## Supplied data:
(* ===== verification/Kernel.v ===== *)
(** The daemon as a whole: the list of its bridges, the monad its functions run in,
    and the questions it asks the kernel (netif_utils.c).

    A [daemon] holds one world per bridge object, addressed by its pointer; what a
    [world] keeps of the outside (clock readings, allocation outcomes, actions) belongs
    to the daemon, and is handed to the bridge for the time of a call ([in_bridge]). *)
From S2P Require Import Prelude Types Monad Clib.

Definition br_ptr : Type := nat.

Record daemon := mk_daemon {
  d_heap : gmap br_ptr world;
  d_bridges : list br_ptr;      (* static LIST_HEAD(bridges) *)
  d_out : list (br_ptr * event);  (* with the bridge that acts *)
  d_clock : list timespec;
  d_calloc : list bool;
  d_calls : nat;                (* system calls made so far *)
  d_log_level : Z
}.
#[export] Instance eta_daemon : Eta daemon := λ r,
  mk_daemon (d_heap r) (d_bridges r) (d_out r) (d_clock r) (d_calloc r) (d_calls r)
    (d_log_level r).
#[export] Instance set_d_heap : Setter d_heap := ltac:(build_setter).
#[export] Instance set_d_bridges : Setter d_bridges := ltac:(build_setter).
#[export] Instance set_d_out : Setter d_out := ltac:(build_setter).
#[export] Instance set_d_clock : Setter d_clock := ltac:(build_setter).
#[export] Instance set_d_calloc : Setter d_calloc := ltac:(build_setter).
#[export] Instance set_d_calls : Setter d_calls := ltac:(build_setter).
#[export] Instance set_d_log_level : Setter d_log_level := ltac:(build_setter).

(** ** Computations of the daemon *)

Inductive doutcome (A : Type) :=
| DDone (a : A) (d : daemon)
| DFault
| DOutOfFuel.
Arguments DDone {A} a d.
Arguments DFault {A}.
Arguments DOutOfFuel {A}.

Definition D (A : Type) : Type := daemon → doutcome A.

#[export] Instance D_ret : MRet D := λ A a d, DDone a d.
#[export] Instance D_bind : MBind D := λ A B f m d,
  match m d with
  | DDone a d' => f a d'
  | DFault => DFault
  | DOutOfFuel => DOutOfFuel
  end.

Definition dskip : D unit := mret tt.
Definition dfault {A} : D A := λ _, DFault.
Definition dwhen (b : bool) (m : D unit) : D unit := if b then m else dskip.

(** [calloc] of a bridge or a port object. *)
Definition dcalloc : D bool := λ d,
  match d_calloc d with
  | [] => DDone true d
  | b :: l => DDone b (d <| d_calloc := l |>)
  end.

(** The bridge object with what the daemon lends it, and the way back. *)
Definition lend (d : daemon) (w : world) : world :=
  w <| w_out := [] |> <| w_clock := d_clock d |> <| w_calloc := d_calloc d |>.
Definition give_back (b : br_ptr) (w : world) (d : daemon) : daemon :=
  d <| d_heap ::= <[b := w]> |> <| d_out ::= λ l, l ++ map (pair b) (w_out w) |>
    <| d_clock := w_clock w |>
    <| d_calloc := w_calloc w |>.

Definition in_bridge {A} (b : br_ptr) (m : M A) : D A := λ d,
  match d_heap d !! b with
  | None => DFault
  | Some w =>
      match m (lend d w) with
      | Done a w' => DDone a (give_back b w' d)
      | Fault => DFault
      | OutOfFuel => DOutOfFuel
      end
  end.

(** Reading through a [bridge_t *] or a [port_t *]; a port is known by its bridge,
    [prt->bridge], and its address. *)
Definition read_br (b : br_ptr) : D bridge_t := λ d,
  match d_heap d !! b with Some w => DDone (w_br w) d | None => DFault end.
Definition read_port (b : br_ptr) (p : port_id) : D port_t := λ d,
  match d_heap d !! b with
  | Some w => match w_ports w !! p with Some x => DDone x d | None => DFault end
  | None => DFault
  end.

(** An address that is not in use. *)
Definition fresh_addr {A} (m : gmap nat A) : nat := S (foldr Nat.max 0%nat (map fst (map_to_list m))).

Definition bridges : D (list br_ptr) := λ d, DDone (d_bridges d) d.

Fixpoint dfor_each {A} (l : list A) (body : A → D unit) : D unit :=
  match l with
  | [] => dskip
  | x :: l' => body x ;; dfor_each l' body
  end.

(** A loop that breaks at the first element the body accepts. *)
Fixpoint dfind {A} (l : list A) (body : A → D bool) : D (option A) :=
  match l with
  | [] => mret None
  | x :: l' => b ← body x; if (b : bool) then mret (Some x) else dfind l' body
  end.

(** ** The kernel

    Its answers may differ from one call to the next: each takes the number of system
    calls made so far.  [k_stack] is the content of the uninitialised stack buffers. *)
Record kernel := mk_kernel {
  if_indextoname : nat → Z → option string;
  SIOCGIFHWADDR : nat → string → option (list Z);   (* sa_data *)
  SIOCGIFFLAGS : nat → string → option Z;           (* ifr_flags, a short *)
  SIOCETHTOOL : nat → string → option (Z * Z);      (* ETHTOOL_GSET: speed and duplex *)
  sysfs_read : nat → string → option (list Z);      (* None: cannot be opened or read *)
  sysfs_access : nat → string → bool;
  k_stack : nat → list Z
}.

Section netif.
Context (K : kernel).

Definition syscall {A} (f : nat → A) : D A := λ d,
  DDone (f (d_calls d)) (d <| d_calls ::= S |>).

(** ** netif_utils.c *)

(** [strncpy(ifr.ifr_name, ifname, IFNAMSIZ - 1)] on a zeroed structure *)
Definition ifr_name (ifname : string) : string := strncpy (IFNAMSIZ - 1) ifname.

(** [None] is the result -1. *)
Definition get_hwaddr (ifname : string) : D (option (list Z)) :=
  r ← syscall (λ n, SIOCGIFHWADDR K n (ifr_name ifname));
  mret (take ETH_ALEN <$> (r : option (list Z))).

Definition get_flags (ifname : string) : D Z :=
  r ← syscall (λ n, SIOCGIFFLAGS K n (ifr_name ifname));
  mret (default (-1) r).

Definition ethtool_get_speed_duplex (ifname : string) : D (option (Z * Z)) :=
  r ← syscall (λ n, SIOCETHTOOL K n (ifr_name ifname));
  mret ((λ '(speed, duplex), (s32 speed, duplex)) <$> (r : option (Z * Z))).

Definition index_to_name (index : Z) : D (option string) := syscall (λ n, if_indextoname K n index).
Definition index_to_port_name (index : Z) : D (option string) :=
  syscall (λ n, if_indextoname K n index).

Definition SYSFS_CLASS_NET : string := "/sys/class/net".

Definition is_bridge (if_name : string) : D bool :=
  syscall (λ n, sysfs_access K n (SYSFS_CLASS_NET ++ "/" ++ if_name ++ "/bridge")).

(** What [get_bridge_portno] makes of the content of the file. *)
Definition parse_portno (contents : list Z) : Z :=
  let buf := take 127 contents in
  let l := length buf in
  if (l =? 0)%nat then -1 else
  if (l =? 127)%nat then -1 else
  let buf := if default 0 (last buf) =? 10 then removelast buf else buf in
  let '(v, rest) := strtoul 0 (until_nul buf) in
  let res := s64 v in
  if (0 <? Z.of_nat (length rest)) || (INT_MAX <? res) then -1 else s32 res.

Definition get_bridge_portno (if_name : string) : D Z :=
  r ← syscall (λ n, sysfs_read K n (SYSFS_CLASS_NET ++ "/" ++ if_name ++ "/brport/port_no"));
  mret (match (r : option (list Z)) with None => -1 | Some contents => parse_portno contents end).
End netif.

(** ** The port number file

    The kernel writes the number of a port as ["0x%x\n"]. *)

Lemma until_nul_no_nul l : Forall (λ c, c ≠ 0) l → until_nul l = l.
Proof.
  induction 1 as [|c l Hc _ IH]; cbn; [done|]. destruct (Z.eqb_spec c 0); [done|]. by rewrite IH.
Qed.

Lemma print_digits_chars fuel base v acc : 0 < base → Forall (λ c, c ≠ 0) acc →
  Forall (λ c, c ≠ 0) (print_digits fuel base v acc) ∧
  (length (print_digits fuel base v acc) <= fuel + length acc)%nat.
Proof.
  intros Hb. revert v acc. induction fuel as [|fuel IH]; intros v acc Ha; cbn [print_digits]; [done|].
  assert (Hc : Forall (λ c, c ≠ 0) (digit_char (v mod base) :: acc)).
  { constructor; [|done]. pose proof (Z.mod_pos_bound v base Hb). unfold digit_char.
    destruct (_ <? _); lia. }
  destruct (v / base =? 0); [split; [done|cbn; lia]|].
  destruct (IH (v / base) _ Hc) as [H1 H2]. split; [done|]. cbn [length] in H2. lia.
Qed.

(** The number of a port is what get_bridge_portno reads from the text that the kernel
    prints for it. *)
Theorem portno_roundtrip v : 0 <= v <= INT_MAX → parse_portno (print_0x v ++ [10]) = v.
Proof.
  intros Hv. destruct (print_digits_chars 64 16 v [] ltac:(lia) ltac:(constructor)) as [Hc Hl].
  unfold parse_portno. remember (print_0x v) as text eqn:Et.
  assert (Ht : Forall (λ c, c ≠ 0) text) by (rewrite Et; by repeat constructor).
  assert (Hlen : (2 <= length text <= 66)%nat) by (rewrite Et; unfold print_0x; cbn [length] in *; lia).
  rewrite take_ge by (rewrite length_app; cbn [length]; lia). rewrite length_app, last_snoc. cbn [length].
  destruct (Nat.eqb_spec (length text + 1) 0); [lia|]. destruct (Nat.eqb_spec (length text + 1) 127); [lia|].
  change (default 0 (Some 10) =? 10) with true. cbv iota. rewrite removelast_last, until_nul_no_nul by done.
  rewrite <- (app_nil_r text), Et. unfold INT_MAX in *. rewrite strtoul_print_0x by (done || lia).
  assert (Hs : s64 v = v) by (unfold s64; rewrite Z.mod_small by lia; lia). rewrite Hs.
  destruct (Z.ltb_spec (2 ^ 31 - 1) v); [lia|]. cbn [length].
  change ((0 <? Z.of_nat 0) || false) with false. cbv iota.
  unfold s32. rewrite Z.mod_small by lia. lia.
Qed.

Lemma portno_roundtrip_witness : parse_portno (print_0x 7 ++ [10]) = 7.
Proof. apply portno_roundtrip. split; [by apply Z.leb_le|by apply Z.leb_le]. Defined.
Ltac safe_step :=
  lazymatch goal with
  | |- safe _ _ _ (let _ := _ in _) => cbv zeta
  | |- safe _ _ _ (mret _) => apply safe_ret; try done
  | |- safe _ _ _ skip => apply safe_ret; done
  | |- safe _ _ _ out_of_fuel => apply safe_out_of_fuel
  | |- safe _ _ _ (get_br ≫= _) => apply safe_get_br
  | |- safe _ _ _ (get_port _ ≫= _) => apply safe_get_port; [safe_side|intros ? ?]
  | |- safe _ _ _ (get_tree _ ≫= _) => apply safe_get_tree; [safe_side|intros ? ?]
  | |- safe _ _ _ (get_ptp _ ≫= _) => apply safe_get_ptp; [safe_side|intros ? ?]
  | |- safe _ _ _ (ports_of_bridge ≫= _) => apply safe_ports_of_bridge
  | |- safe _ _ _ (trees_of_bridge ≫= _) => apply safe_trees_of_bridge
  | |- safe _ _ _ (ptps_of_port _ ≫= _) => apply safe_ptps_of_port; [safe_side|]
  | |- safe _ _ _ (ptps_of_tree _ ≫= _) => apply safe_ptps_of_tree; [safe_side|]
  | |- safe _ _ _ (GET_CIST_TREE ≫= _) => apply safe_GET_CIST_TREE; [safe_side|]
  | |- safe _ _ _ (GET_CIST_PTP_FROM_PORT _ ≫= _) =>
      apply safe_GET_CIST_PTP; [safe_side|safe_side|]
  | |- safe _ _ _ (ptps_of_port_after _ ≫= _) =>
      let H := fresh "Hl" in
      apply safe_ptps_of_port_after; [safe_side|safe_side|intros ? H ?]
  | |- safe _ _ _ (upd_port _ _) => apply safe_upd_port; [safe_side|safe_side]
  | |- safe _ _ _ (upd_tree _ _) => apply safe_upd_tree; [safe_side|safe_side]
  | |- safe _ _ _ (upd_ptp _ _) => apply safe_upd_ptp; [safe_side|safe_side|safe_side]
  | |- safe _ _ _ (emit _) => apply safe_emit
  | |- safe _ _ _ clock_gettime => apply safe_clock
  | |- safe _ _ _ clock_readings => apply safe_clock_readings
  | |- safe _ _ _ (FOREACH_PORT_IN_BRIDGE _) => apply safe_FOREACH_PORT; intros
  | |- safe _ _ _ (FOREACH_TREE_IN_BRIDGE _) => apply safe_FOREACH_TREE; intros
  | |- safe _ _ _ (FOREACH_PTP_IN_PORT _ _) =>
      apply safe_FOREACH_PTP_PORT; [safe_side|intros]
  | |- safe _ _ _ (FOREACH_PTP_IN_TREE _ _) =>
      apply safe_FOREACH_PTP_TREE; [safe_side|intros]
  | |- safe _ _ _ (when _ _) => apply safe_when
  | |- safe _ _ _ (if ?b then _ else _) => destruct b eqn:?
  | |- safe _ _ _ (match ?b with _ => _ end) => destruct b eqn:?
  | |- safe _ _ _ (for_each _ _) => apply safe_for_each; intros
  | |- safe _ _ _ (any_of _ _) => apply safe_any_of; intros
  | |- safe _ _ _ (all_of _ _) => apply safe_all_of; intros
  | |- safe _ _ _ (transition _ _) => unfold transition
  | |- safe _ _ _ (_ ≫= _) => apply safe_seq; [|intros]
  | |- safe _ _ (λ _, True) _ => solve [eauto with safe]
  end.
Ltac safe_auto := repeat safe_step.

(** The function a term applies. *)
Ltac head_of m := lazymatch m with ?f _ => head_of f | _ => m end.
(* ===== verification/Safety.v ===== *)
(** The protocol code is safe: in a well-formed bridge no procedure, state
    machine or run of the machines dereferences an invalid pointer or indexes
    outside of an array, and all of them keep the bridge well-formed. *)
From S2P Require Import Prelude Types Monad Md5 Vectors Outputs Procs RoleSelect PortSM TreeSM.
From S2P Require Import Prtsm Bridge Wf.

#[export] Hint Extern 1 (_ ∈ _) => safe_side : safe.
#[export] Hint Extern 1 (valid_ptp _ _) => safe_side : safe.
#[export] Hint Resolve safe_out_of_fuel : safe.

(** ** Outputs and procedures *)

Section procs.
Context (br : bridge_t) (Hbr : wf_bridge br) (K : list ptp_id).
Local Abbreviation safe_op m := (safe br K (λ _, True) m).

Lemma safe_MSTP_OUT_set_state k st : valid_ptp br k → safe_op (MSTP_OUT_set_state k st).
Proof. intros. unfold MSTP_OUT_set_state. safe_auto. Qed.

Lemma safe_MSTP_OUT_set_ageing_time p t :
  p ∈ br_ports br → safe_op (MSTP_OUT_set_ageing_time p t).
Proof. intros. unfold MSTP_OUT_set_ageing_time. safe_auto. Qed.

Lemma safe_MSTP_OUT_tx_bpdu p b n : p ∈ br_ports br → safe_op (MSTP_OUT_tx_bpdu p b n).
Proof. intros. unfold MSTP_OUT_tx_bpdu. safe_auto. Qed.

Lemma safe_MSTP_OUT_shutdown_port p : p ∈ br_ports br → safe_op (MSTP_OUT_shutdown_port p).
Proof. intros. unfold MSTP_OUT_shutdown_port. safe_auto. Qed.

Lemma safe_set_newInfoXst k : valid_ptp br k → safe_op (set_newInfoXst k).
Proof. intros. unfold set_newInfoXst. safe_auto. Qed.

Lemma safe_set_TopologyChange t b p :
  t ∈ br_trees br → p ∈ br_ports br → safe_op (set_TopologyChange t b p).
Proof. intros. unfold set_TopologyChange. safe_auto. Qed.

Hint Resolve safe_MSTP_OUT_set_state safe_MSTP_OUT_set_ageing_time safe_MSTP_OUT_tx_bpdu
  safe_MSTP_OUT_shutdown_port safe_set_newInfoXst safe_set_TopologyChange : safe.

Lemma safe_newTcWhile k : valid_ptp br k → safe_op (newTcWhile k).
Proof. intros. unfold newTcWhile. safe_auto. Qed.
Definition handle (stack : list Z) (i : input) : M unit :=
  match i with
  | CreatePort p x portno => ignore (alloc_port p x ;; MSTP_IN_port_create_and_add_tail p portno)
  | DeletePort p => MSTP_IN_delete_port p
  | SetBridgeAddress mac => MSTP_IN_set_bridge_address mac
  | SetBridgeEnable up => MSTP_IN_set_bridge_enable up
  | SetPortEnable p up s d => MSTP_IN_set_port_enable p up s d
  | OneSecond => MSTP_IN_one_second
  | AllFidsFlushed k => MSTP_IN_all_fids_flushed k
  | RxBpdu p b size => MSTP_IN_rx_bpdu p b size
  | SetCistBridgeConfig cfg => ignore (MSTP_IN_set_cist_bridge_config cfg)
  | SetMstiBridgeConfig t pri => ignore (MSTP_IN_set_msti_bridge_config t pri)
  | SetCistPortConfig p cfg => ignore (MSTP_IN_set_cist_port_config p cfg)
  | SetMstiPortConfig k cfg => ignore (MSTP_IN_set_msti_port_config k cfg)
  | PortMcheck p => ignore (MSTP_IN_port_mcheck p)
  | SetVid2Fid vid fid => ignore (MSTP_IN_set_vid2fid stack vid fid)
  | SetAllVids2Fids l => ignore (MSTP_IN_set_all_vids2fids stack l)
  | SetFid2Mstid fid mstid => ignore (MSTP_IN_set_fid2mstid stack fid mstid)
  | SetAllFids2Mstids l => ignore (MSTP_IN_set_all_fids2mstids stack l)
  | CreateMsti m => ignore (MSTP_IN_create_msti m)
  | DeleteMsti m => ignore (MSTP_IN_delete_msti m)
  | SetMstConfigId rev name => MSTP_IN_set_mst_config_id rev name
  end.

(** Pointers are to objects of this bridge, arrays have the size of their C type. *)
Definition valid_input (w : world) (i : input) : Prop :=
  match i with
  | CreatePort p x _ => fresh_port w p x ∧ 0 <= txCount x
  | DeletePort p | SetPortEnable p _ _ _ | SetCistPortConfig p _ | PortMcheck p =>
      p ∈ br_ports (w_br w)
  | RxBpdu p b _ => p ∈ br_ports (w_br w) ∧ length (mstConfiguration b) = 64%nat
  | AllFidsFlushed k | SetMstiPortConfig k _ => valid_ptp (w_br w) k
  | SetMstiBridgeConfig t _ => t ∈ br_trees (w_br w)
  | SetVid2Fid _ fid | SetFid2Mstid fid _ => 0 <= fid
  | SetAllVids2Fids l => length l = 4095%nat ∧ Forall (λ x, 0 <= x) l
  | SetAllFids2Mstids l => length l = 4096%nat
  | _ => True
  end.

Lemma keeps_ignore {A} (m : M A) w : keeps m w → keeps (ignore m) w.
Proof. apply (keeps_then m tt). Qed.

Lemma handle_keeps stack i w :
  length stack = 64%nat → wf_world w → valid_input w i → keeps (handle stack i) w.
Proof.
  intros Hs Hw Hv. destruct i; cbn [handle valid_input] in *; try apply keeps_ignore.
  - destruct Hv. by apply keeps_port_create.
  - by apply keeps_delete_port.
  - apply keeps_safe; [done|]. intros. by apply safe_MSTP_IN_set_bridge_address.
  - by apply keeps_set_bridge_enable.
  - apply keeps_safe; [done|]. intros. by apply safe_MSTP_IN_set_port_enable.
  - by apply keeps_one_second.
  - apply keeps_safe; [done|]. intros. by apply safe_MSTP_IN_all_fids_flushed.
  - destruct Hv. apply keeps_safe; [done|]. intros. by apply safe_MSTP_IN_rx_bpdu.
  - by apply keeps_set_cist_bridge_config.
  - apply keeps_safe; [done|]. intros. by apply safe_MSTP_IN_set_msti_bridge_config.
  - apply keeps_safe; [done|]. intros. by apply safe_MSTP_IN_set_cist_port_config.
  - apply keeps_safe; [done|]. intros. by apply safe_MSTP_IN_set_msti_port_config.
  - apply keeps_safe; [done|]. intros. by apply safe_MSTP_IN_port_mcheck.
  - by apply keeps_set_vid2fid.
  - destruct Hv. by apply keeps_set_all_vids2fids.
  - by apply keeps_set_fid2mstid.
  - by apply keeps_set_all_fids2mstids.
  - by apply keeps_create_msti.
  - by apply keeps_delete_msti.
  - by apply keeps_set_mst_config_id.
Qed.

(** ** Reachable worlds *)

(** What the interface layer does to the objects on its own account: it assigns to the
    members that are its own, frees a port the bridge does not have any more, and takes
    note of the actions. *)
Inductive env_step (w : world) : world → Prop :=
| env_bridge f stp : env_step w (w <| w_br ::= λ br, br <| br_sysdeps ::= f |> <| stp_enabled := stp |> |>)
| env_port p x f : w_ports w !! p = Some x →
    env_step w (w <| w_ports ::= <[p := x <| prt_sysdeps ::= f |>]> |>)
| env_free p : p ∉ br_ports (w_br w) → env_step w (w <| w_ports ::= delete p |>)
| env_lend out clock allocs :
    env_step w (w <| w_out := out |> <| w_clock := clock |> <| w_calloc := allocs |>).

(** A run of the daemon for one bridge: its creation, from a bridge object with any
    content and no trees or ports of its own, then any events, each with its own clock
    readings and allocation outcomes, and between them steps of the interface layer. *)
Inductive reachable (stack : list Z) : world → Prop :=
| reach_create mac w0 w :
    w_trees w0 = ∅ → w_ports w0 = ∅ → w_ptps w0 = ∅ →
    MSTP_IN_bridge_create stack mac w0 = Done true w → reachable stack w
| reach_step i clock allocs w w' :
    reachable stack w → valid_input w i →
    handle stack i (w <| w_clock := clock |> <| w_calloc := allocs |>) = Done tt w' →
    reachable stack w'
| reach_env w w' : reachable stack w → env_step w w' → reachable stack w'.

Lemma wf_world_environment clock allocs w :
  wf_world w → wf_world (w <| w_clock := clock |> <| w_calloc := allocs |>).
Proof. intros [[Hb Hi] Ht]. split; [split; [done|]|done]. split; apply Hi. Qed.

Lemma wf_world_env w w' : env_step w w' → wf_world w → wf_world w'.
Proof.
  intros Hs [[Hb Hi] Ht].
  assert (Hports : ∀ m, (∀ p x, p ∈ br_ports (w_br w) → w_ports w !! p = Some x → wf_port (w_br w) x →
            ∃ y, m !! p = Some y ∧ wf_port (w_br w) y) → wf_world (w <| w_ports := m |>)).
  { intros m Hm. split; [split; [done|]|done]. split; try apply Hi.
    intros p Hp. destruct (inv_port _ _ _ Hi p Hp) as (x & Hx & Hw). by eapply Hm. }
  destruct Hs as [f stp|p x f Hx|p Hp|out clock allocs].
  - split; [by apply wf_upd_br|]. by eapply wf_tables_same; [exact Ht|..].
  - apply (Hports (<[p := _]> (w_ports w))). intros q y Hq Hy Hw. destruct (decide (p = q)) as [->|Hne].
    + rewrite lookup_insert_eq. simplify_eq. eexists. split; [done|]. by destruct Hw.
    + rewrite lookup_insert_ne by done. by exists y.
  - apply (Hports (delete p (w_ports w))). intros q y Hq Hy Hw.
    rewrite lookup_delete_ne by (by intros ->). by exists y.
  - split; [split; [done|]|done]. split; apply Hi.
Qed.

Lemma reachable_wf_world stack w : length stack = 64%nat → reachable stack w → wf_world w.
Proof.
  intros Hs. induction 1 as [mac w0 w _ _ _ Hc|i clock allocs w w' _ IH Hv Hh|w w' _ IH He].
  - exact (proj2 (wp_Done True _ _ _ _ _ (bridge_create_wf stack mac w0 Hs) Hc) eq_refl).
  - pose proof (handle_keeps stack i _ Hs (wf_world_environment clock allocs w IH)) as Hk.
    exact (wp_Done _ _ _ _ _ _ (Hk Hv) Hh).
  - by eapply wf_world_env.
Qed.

## Exercise aim:
With the line containing "reach_step i clock" as the start and the last line of the material above as the end, copy that run of lines exactly, both ends included, and nothing more.

## Response:
| reach_step i clock allocs w w' :
    reachable stack w → valid_input w i →
    handle stack i (w <| w_clock := clock |> <| w_calloc := allocs |>) = Done tt w' →
    reachable stack w'
| reach_env w w' : reachable stack w → env_step w w' → reachable stack w'.

Lemma wf_world_environment clock allocs w :
  wf_world w → wf_world (w <| w_clock := clock |> <| w_calloc := allocs |>).
Proof. intros [[Hb Hi] Ht]. split; [split; [done|]|done]. split; apply Hi. Qed.

Lemma wf_world_env w w' : env_step w w' → wf_world w → wf_world w'.
Proof.
  intros Hs [[Hb Hi] Ht].
  assert (Hports : ∀ m, (∀ p x, p ∈ br_ports (w_br w) → w_ports w !! p = Some x → wf_port (w_br w) x →
            ∃ y, m !! p = Some y ∧ wf_port (w_br w) y) → wf_world (w <| w_ports := m |>)).
  { intros m Hm. split; [split; [done|]|done]. split; try apply Hi.
    intros p Hp. destruct (inv_port _ _ _ Hi p Hp) as (x & Hx & Hw). by eapply Hm. }
  destruct Hs as [f stp|p x f Hx|p Hp|out clock allocs].
  - split; [by apply wf_upd_br|]. by eapply wf_tables_same; [exact Ht|..].
  - apply (Hports (<[p := _]> (w_ports w))). intros q y Hq Hy Hw. destruct (decide (p = q)) as [->|Hne].
    + rewrite lookup_insert_eq. simplify_eq. eexists. split; [done|]. by destruct Hw.
    + rewrite lookup_insert_ne by done. by exists y.
  - apply (Hports (delete p (w_ports w))). intros q y Hq Hy Hw.
    rewrite lookup_delete_ne by (by intros ->). by exists y.
  - split; [split; [done|]|done]. split; apply Hi.
Qed.

Lemma reachable_wf_world stack w : length stack = 64%nat → reachable stack w → wf_world w.
Proof.
  intros Hs. induction 1 as [mac w0 w _ _ _ Hc|i clock allocs w w' _ IH Hv Hh|w w' _ IH He].
  - exact (proj2 (wp_Done True _ _ _ _ _ (bridge_create_wf stack mac w0 Hs) Hc) eq_refl).
  - pose proof (handle_keeps stack i _ Hs (wf_world_environment clock allocs w IH)) as Hk.
    exact (wp_Done _ _ _ _ _ _ (Hk Hv) Hh).
  - by eapply wf_world_env.
Qed.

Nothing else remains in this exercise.